§ **ACTIVITY**:
Set out exactly every line of the entries below, starting at the line that holds "- [Life]: the" and stopping after the line that holds "(** The connection".

RECORDS FOR PROCESSING section start

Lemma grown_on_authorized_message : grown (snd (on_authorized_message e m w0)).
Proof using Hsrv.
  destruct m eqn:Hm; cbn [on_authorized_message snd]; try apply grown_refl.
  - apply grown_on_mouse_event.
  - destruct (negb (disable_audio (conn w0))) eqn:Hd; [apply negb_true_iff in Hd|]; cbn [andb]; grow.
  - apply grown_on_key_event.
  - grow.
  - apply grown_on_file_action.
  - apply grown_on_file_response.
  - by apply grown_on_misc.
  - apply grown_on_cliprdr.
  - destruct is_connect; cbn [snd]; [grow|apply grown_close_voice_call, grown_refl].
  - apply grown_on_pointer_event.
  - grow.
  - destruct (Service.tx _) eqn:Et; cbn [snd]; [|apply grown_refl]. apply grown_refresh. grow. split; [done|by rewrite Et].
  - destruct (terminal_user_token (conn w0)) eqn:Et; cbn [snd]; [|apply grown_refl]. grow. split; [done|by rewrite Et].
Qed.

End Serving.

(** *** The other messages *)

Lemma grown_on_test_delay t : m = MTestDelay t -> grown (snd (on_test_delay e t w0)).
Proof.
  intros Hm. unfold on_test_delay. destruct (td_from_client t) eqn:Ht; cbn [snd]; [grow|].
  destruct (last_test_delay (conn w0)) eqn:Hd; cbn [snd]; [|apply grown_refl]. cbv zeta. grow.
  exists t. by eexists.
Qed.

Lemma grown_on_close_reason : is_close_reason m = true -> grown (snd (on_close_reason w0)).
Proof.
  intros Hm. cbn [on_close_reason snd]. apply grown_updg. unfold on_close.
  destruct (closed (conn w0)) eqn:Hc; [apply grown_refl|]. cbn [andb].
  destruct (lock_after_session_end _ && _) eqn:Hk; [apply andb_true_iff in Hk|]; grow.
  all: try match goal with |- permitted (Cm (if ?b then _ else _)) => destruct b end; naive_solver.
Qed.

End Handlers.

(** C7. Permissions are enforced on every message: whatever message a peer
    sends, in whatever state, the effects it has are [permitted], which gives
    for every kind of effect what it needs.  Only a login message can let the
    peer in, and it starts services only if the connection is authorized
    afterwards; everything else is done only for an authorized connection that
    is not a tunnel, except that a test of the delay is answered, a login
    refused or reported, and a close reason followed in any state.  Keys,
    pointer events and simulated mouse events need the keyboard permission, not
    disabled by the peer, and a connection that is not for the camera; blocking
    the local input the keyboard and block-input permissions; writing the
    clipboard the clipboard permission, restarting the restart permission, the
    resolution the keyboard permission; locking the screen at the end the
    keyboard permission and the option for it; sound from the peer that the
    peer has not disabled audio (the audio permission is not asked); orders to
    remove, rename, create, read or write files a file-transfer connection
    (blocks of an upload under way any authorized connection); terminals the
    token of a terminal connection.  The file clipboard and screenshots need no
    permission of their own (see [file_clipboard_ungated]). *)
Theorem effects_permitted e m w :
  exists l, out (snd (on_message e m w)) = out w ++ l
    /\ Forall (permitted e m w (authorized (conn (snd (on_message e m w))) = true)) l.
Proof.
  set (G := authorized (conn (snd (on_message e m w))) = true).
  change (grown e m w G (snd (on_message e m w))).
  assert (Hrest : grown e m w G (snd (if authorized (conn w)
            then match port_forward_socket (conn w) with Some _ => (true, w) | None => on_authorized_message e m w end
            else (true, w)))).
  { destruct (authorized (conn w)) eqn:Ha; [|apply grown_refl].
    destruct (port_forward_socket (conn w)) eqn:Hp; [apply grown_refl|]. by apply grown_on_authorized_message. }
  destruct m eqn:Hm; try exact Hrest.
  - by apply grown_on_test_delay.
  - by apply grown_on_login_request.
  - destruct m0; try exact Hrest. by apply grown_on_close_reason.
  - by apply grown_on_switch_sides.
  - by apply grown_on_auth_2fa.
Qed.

RECORDS FOR PROCESSING section end
RECORDS FOR PROCESSING section start

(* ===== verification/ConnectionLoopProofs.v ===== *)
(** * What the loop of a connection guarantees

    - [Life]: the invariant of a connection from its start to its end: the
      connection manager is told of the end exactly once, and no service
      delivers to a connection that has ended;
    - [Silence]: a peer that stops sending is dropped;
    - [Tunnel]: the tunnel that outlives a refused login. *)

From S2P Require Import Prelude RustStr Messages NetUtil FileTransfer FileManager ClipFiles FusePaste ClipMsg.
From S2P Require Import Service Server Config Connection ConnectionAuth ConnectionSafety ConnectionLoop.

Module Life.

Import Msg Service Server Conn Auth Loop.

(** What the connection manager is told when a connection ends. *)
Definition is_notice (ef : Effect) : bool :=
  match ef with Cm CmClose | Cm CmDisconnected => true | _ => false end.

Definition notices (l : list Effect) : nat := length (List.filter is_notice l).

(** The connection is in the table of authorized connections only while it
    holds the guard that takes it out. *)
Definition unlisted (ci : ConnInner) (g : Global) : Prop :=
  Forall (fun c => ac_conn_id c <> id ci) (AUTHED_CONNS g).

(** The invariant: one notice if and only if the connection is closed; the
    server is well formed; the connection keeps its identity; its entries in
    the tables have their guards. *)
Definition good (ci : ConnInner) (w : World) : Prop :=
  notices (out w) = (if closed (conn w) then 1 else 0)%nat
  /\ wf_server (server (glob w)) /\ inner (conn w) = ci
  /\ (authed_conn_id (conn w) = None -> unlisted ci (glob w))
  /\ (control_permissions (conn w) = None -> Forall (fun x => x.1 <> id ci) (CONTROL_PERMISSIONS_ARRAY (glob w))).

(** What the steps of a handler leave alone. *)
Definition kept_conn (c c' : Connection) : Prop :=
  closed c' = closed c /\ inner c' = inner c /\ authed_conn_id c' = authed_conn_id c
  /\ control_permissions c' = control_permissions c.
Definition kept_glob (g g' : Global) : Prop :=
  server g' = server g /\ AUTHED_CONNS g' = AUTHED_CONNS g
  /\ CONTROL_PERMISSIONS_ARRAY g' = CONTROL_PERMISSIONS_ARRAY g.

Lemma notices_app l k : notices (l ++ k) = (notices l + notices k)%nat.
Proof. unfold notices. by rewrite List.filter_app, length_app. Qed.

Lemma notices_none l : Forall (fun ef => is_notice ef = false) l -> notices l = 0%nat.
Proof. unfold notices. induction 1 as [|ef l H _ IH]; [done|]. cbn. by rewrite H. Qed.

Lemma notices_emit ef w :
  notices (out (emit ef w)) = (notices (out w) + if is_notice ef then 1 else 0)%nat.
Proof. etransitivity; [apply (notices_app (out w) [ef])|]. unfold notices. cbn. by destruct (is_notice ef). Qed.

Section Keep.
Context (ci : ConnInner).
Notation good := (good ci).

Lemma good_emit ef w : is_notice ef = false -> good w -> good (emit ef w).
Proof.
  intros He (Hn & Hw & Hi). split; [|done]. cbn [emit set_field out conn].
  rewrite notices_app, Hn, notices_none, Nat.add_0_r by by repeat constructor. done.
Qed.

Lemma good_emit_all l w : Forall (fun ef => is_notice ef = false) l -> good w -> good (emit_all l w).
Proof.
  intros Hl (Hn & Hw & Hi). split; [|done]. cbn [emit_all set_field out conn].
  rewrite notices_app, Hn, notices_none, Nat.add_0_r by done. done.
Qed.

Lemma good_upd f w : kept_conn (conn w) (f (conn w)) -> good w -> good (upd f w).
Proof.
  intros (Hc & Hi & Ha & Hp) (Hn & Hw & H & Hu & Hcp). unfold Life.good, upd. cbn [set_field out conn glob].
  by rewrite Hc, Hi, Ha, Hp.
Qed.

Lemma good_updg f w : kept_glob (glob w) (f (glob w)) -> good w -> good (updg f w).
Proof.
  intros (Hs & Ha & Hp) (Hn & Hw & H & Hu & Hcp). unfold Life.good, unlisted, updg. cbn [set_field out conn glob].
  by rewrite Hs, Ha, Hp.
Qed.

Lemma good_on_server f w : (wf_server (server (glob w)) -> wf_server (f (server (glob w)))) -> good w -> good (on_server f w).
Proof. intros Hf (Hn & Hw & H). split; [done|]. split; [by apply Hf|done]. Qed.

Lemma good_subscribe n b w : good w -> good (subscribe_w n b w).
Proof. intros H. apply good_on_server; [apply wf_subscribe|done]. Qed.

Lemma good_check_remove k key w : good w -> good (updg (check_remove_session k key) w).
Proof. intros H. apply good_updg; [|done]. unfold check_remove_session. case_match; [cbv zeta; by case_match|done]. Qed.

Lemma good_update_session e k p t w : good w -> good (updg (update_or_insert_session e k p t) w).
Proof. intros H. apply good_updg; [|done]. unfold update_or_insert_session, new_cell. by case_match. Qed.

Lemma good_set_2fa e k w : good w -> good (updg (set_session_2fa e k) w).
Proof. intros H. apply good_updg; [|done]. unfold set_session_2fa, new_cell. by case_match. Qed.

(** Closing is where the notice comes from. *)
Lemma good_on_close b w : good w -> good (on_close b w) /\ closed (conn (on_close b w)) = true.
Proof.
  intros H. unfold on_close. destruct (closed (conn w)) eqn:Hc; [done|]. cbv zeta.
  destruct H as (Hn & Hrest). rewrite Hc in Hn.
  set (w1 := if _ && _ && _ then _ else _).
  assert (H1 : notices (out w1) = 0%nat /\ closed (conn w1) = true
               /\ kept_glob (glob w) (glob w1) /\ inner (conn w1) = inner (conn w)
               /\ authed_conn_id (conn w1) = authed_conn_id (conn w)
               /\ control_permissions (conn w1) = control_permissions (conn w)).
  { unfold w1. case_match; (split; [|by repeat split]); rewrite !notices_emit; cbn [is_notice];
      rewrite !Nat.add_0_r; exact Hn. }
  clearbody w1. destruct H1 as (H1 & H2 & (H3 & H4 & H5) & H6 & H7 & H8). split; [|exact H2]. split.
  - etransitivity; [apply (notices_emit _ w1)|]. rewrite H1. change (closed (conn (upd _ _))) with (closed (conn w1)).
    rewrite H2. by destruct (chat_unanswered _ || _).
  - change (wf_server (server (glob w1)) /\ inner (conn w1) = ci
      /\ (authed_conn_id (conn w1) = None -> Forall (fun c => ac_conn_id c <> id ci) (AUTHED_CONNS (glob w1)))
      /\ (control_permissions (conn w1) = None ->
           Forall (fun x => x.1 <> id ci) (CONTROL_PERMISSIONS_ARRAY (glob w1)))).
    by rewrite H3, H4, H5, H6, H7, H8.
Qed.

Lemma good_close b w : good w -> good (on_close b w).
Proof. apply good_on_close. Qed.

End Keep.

RECORDS FOR PROCESSING section end

§ **SOLVED PROBLEM**:
    - [Life]: the invariant of a connection from its start to its end: the
      connection manager is told of the end exactly once, and no service
      delivers to a connection that has ended;
    - [Silence]: a peer that stops sending is dropped;
    - [Tunnel]: the tunnel that outlives a refused login. *)

From S2P Require Import Prelude RustStr Messages NetUtil FileTransfer FileManager ClipFiles FusePaste ClipMsg.
From S2P Require Import Service Server Config Connection ConnectionAuth ConnectionSafety ConnectionLoop.

Module Life.

Import Msg Service Server Conn Auth Loop.

(** What the connection manager is told when a connection ends. *)
Definition is_notice (ef : Effect) : bool :=
  match ef with Cm CmClose | Cm CmDisconnected => true | _ => false end.

Definition notices (l : list Effect) : nat := length (List.filter is_notice l).

(** The connection is in the table of authorized connections only while it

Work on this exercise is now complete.